The implementation of corporate tax raises a number of questions, particularly following so closely after the removal of the restrictions that required onshore entities be at least 51 percent owned by UAE nationals or companies classed as UAE domestic entities. The interplay between these two developments will be critical: Will UAE domestic ownership be incentivised, potentially with a reduced corporate tax burden for majority-UAE-owned entities? Will the continued use of nominee structures be considered to be tax avoidance or evasion?

Historically, free zone companies, particularly those providing services, have been operating, and deriving most of their income, from clients in mainland UAE. This has not been policed by the authorities but given the new distinction between a tax-free free zone and taxed mainland, companies may need to be much more careful in how they operate and serve their clients. It is not clear, for example, if a free zone company's profit referable to a mainland client will be taxed and, if so, how such profit will be determined and what records will need to be maintained.

Clients will likely need to examine their accounting policies and systems to ensure compliance with their corporate tax obligations, in addition to their reporting obligations in respect of Value Added Tax. We await further legislative issuances on this matter, and will provide updates when available.


Other changes

Possibly the most significant change was not a legislative one: the December 2021 announcement that UAE government entities and all schools would transition to a 4-and-a-half-day week, with rest days on Friday afternoons, Saturdays, and Sundays, bringing the Saturday/Sunday weekend in line with much of the rest of the world. This alignment has already positively impacted UAE businesses, while hospitality operators have also reported a boost as a result of the change in the working week, which has been adopted by much of the private sector.

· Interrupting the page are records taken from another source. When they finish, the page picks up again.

Lemma leSetExtendedScanEnable_payload
  (mem : nat -> Z) (enable : bool) (filterDuplicates : LeScanFilterDuplicates)
  (durationMs periodSec : option float) :
  Buffer.checkInt (JS.Math_round (Hci.orZero durationMs / 10)) 65535 = true ->
  Buffer.checkInt (JS.Math_round (Hci.orZero periodSec / 1.28)) 65535 = true ->
  Hci.leSetExtendedScanEnable mem enable filterDuplicates durationMs periodSec =
  Ok ([Hci.flag enable; ordinal filterDuplicates] ++
      Buffer.le_bytes 2 (JS.ToUint (JS.Math_round (Hci.orZero durationMs / 10))) ++
      Buffer.le_bytes 2 (JS.ToUint (JS.Math_round (Hci.orZero periodSec / 1.28)))).
Proof.
  intros Hcd Hcp.
  assert (Hfd : 0 <= ordinal filterDuplicates <= 255)
    by (destruct filterDuplicates; cbn; lia).
  assert (Hen : 0 <= Hci.flag enable <= 255) by (destruct enable; cbn; lia).
  unfold Hci.leSetExtendedScanEnable.
  cbn [Buffer.allocUnsafe seq map Nat.add].
  write_uint. write_uint. write_number Hcd. write_number Hcp.
  rewrite (Z.mod_small (ordinal _)), (Z.mod_small (Hci.flag _)) by lia.
  reflexivity.
Qed.

Lemma ticks_exact (ms : Z) :
  0 <= ms <= 40959 ->
  JS.value (Hci.msToHciValue (JS.Number ms)) = JS.Integer (spec_ticks ms (5 # 8)).
Proof.
  intros Hms. destruct (Z.eq_dec ms 0) as [->|Hnz]; [vm_compute; reflexivity|].
  rewrite spec_ticks_0625. unfold Hci.msToHciValue. rewrite Number_whole by lia.
  pose proof (ticks_all ms ltac:(lia)) as H. unfold ticks_ok in H.
  destruct (Double.round _) as [n|] eqn:Hr; [|discriminate].
  apply Uint63.eqb_spec in H. rewrite (round_spec _ _ Hr).
  assert (Hn : Uint63.to_Z n = (16 * ms + 5) / 10).
  { rewrite H, Uint63.div_spec, Uint63.add_spec, Uint63.mul_spec, of_Z_small by lia.
    change (Uint63.to_Z 16) with 16. change (Uint63.to_Z 5) with 5.
    change (Uint63.to_Z 10) with 10. change wB with (2 ^ 63).
    rewrite (Z.mod_small (16 * ms)) by lia. now rewrite Z.mod_small by lia. }
  assert (0 <= (16 * ms + 5) / 10 <= 65535).
  { split; [apply Z.div_pos; lia|]. apply Z.lt_succ_r, Z.div_lt_upper_bound; lia. }
  rewrite <- (Uint63.of_to_Z n), Hn, <- Number_whole by lia.
  now apply value_uint16.
Qed.

Lemma duration_exact (ms : Z) :
  0 <= ms <= 655354 ->
  JS.value (JS.Math_round (JS.Number ms / 10)) = JS.Integer (spec_ticks ms 10).
Proof.
  intros Hms. destruct (Z.eq_dec ms 0) as [->|Hnz]; [vm_compute; reflexivity|].
  rewrite spec_ticks_10. rewrite Number_whole by lia.
  pose proof (duration_all ms ltac:(lia)) as H. unfold duration_ok in H.
  destruct (Double.round _) as [n|] eqn:Hr; [|discriminate].
  apply Uint63.eqb_spec in H. rewrite (round_spec _ _ Hr).
  assert (Hn : Uint63.to_Z n = (ms + 5) / 10).
  { rewrite H, Uint63.div_spec, Uint63.add_spec, of_Z_small by lia.
    change (Uint63.to_Z 5) with 5. change (Uint63.to_Z 10) with 10.
    change wB with (2 ^ 63). now rewrite Z.mod_small by lia. }
  assert (0 <= (ms + 5) / 10 <= 65535).
  { split; [apply Z.div_pos; lia|]. apply Z.lt_succ_r, Z.div_lt_upper_bound; lia. }
  rewrite <- (Uint63.of_to_Z n), Hn, <- Number_whole by lia.
  now apply value_uint16.
Qed.

Lemma period_exact (sec : Z) :
  0 <= sec <= 83885 ->
  JS.value (JS.Math_round (JS.Number sec / 1.28)) = JS.Integer (spec_ticks sec (32 # 25)).
Proof.
  intros Hs. destruct (Z.eq_dec sec 0) as [->|Hnz]; [vm_compute; reflexivity|].
  rewrite spec_ticks_128. rewrite Number_whole by lia.
  pose proof (period_all sec ltac:(lia)) as H. unfold period_ok in H.
  destruct (Double.round _) as [n|] eqn:Hr; [|discriminate].
  apply Uint63.eqb_spec in H. rewrite (round_spec _ _ Hr).
  assert (Hn : Uint63.to_Z n = (25 * sec + 16) / 32).
  { rewrite H, Uint63.div_spec, Uint63.add_spec, Uint63.mul_spec, of_Z_small by lia.
    change (Uint63.to_Z 25) with 25. change (Uint63.to_Z 16) with 16.
    change (Uint63.to_Z 32) with 32. change wB with (2 ^ 63).
    rewrite (Z.mod_small (25 * sec)) by lia. now rewrite Z.mod_small by lia. }
  assert (0 <= (25 * sec + 16) / 32 <= 65535).
  { split; [apply Z.div_pos; lia|]. apply Z.lt_succ_r, Z.div_lt_upper_bound; lia. }
  rewrite <- (Uint63.of_to_Z n), Hn, <- Number_whole by lia.
  now apply value_uint16.
Qed.

Lemma roundtrip_exact (ms : Z) :
  20 <= ms <= 10240 ->
  JS.value (JS.Math_round (Hci.hciValueToMs (Hci.msToHciValue (JS.Number ms)))) =
  JS.Integer ms.
Proof.
  intros Hms. unfold Hci.msToHciValue, Hci.hciValueToMs. rewrite Number_whole by lia.
  pose proof (roundtrip_all ms ltac:(lia)) as H. unfold roundtrip_ok in H.
  destruct (Double.round (of_uint63 (Uint63.of_Z ms) / 0.625)) as [n|] eqn:Hr;
    [|discriminate].
  rewrite (round_spec _ _ Hr).
  destruct (Double.round (of_uint63 n * 0.625)) as [back|] eqn:Hb; [|discriminate].
  apply Uint63.eqb_spec in H. subst back.
  rewrite (round_spec _ _ Hb), <- Number_whole by lia.
  apply value_uint16. lia.
Qed.

Lemma le_bytes_uint16 (v : Z) : 0 <= v <= 65535 -> Buffer.le_bytes 2 v = uint16_le v.
Proof.
  intros Hv. unfold uint16_le. cbn [Buffer.le_bytes]. do 2 f_equal.
  apply Z.mod_small. split; [apply Z.div_pos; lia|apply Z.div_lt_upper_bound; lia].
Qed.

(** What [leSetAdvertisingParameters] writes once the two rounded intervals
    are known to be the 16-bit integers [tmin] and [tmax]. *)
Lemma advertising_intervals_written
  (mem : nat -> Z) (minMs maxMs : float) (tmin tmax : Z)
  (advertisingType : LeAdvertisingType)
  (ownAddressType : LeOwnAddressType) (peerAddressType : LePeerAddressType)
  (peerAddress : Z) (channels : list LeAdvertisingChannelMap)
  (policy : LeAdvertisingFilterPolicy) :
  JS.value (JS.Math_round (minMs / 0.625)) = JS.Integer tmin -> 0 <= tmin <= 65535 ->
  JS.value (JS.Math_round (maxMs / 0.625)) = JS.Integer tmax -> 0 <= tmax <= 65535 ->
  0 <= peerAddress < 2 ^ 48 ->
  Hci.leSetAdvertisingParameters mem minMs maxMs
    advertisingType ownAddressType peerAddressType peerAddress channels policy =
  Ok (uint16_le tmin ++ uint16_le tmax ++
      [ordinal advertisingType; ordinal ownAddressType; ordinal peerAddressType] ++
      Buffer.le_bytes 6 peerAddress ++
      [Hci.buildBitfield (map ordinal channels); ordinal policy]).
Proof.
  intros Hmin Htmin Hmax Htmax Hpeer.
  destruct (uint16_written _ _ Hmin Htmin) as [Hcmin Humin].
  destruct (uint16_written _ _ Hmax Htmax) as [Hcmax Humax].
  rewrite leSetAdvertisingParameters_payload by assumption.
  now rewrite Humin, Humax, !le_bytes_uint16 by assumption.
Qed.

The UAE also announced a wide-ranging social legislative reform programme in early December 2021, adopting a new Federal Crime and Punishment law that amended the UAE's position on social issues. These changes, along with the commercial adjustments examined earlier and employment law changes outlined recently, can be seen as part of a concerted programme to align the UAE with much of the rest of the world in both economic and social perspectives. It is clearly hoped that these changes will drive economic activity in the UAE, and cement the country's place as one of the most prominent international commercial hubs in the next decade and beyond, and we expect these changes to be welcomed by businesses and investors, as well as the individual employees they affect.


Next steps

While the full impact of the myriad amendments to UAE law will not be known immediately, in the short-term businesses may wish to engage advisors in connecting with adjusting their constitutional documents to reflect the provisions of the new CCL. Companies might also consider whether they wish to make any changes to the ownership structures they have in place, if these were designed to be in compliance with previous versions of the Commercial Companies Law.



Authored by Charles Fuller, Imtiaz Shah, and Ashley Connick.